WHAT YOU WILL DO: Each record must reappear in the answer exactly as it is written.
=== INFORMATION ===
(* ===== verification/Scenarios.v ===== *)
(** Concrete runs of the job on synthetic provider answers: the spec's
    example row, a repeated date string, two runs that differ only in the
    second clock reading, and a run whose file is not JSON.  Every
    statement is closed and is proved by evaluating the model. *)

From S2P Require Import Prelude Config Calendar Rounding Frame Json JsonRead Prices Job.

Open Scope string_scope.

Module Scenarios.
Import Config Calendar Rounding Frame Json JsonRead Prices Job.

(** 2024-01-02, midnight, and the same day at 16:00. *)
Definition jan2 : datetime := mkDatetime 2024 1 2 0 0 0 0.
Definition jan2_close : datetime := mkDatetime 2024 1 2 16 0 0 0.

(** The double nearest to 450.1234: 7918654595745081 * 2^-44. *)
Definition spy_450 : pyfloat := Finite false 7918654595745081 (-44).

(** A provider answer with one adjusted-close column per symbol; [col s]
    is the column of symbol [s]. *)
Definition frame_of (index : list datetime) (col : string -> list cell) : dataframe :=
  mkFrame index (map (fun s => (("Adj Close", s), col s)) symbols).

Definition spy_only (xs : list cell) (s : string) : list cell :=
  if decide (s = "SPY") then xs else map (fun _ => CFloat NaN) xs.

(** Lines 57-71 on a provider answer. *)
Definition rows_of (df : dataframe) : result (list json) :=
  cl <- select_closes df ;; p <- build_prices ETFS symbols cl ;; sorted_prices p.

Definition quoted (s : string) : string :=
  String (ascii_of_nat 34) (s +:+ String (ascii_of_nat 34) EmptyString).

(** The spec's test case: a provider answer with SPY = 450.1234 on
    2024-01-02 (every other symbol NaN) gives the single row
    [{"date":"2024-01-02","Large Cap":450.1234}]. *)
Theorem spec_example_row :
  rows_of (frame_of [jan2] (spy_only [CFloat spy_450])) =
    Ok [JObj [("date", JStr "2024-01-02"); ("Large Cap", JNum (RDec false 4501234))]] /\
  dumps (JObj [("date", JStr "2024-01-02"); ("Large Cap", JNum (RDec false 4501234))]) =
    "{" +:+ quoted "date" +:+ ":" +:+ quoted "2024-01-02" +:+ "," +:+ quoted "Large Cap"
      +:+ ":450.1234}".
Proof. split; vm_compute; reflexivity. Qed.

(** Two timestamps of the same day (midnight with a price, 16:00
    without) give one row, and the second one's empty row replaces the
    first one's price: [prices[date_str] = {}] resets the day. *)
Theorem repeated_date_overwrites :
  (cl <- select_closes (frame_of [jan2; jan2_close] (spy_only [CFloat spy_450; CFloat NaN])) ;;
   build_prices ETFS symbols cl) = Ok [("2024-01-02", [])] /\
  rows_of (frame_of [jan2; jan2_close] (spy_only [CFloat spy_450; CFloat NaN])) =
    Ok [JObj [("date", JStr "2024-01-02")]].
Proof. split; vm_compute; reflexivity. Qed.

(** A clock whose first reading is 2024-06-01 12:00:00 and whose later
    readings are one second later, with [micro] microseconds. *)
Definition clock_at (micro : Z) (n : nat) : datetime :=
  if (n =? 0)%nat then mkDatetime 2024 6 1 12 0 0 0 else mkDatetime 2024 6 1 12 0 1 micro.

Definition world_of (df : dataframe) (clock : nat -> datetime) : World :=
  mkWorld clock 0 (fun _ _ _ => inr df) [] [] (fun _ => None) [].

(** The spec says that two runs on the same provider answer write
    byte-identical files.  They do not: two runs that differ only in the
    microseconds of the second clock reading both succeed and write
    different [data.json] files, because ["updated_at"] is that reading. *)
Theorem rerun_output_differs :
  let df := frame_of [jan2] (spy_only [CFloat spy_450]) in
  (main "/srv" (world_of df (clock_at 0))).1 = Ok 0%Z /\
  (main "/srv" (world_of df (clock_at 250))).1 = Ok 0%Z /\
  dict_get (w_files (main "/srv" (world_of df (clock_at 0))).2) (output_path "/srv") <>
  dict_get (w_files (main "/srv" (world_of df (clock_at 250))).2) (output_path "/srv").
Proof. split; [|split]; vm_compute; [reflexivity|reflexivity|discriminate]. Qed.

(** A run in which the provider returns +inf for SPY succeeds and
    writes [data.json], and that file is not JSON: the reader rejects it
    (it holds the token [Infinity]). *)
Theorem infinite_price_file_rejected :
  let df := frame_of [jan2] (spy_only [CFloat (Inf false)]) in
  (main "/srv" (world_of df (clock_at 0))).1 = Ok 0%Z /\
  option_map decode (dict_get (w_files (main "/srv" (world_of df (clock_at 0))).2)
                       (output_path "/srv")) = Some None.
Proof. split; vm_compute; reflexivity. Qed.

End Scenarios.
===
FINISHED EXERCISE:
(* ===== verification/Scenarios.v ===== *)
(** Concrete runs of the job on synthetic provider answers: the spec's
    example row, a repeated date string, two runs that differ only in the
    second clock reading, and a run whose file is not JSON.  Every
    statement is closed and is proved by evaluating the model. *)

From S2P Require Import Prelude Config Calendar Rounding Frame Json JsonRead Prices Job.

Open Scope string_scope.

Module Scenarios.
Import Config Calendar Rounding Frame Json JsonRead Prices Job.

(** 2024-01-02, midnight, and the same day at 16:00. *)
Definition jan2 : datetime := mkDatetime 2024 1 2 0 0 0 0.
Definition jan2_close : datetime := mkDatetime 2024 1 2 16 0 0 0.

(** The double nearest to 450.1234: 7918654595745081 * 2^-44. *)
Definition spy_450 : pyfloat := Finite false 7918654595745081 (-44).

(** A provider answer with one adjusted-close column per symbol; [col s]
    is the column of symbol [s]. *)
Definition frame_of (index : list datetime) (col : string -> list cell) : dataframe :=
  mkFrame index (map (fun s => (("Adj Close", s), col s)) symbols).

Definition spy_only (xs : list cell) (s : string) : list cell :=
  if decide (s = "SPY") then xs else map (fun _ => CFloat NaN) xs.

(** Lines 57-71 on a provider answer. *)
Definition rows_of (df : dataframe) : result (list json) :=
  cl <- select_closes df ;; p <- build_prices ETFS symbols cl ;; sorted_prices p.

Definition quoted (s : string) : string :=
  String (ascii_of_nat 34) (s +:+ String (ascii_of_nat 34) EmptyString).

(** The spec's test case: a provider answer with SPY = 450.1234 on
    2024-01-02 (every other symbol NaN) gives the single row
    [{"date":"2024-01-02","Large Cap":450.1234}]. *)
Theorem spec_example_row :
  rows_of (frame_of [jan2] (spy_only [CFloat spy_450])) =
    Ok [JObj [("date", JStr "2024-01-02"); ("Large Cap", JNum (RDec false 4501234))]] /\
  dumps (JObj [("date", JStr "2024-01-02"); ("Large Cap", JNum (RDec false 4501234))]) =
    "{" +:+ quoted "date" +:+ ":" +:+ quoted "2024-01-02" +:+ "," +:+ quoted "Large Cap"
      +:+ ":450.1234}".
Proof. split; vm_compute; reflexivity. Qed.

(** Two timestamps of the same day (midnight with a price, 16:00
    without) give one row, and the second one's empty row replaces the
    first one's price: [prices[date_str] = {}] resets the day. *)
Theorem repeated_date_overwrites :
  (cl <- select_closes (frame_of [jan2; jan2_close] (spy_only [CFloat spy_450; CFloat NaN])) ;;
   build_prices ETFS symbols cl) = Ok [("2024-01-02", [])] /\
  rows_of (frame_of [jan2; jan2_close] (spy_only [CFloat spy_450; CFloat NaN])) =
    Ok [JObj [("date", JStr "2024-01-02")]].
Proof. split; vm_compute; reflexivity. Qed.

(** A clock whose first reading is 2024-06-01 12:00:00 and whose later
    readings are one second later, with [micro] microseconds. *)
Definition clock_at (micro : Z) (n : nat) : datetime :=
  if (n =? 0)%nat then mkDatetime 2024 6 1 12 0 0 0 else mkDatetime 2024 6 1 12 0 1 micro.

Definition world_of (df : dataframe) (clock : nat -> datetime) : World :=
  mkWorld clock 0 (fun _ _ _ => inr df) [] [] (fun _ => None) [].

(** The spec says that two runs on the same provider answer write
    byte-identical files.  They do not: two runs that differ only in the
    microseconds of the second clock reading both succeed and write
    different [data.json] files, because ["updated_at"] is that reading. *)
Theorem rerun_output_differs :
  let df := frame_of [jan2] (spy_only [CFloat spy_450]) in
  (main "/srv" (world_of df (clock_at 0))).1 = Ok 0%Z /\
  (main "/srv" (world_of df (clock_at 250))).1 = Ok 0%Z /\
  dict_get (w_files (main "/srv" (world_of df (clock_at 0))).2) (output_path "/srv") <>
  dict_get (w_files (main "/srv" (world_of df (clock_at 250))).2) (output_path "/srv").
Proof. split; [|split]; vm_compute; [reflexivity|reflexivity|discriminate]. Qed.

(** A run in which the provider returns +inf for SPY succeeds and
    writes [data.json], and that file is not JSON: the reader rejects it
    (it holds the token [Infinity]). *)
Theorem infinite_price_file_rejected :
  let df := frame_of [jan2] (spy_only [CFloat (Inf false)]) in
  (main "/srv" (world_of df (clock_at 0))).1 = Ok 0%Z /\
  option_map decode (dict_get (w_files (main "/srv" (world_of df (clock_at 0))).2)
                       (output_path "/srv")) = Some None.
Proof. split; vm_compute; reflexivity. Qed.

End Scenarios.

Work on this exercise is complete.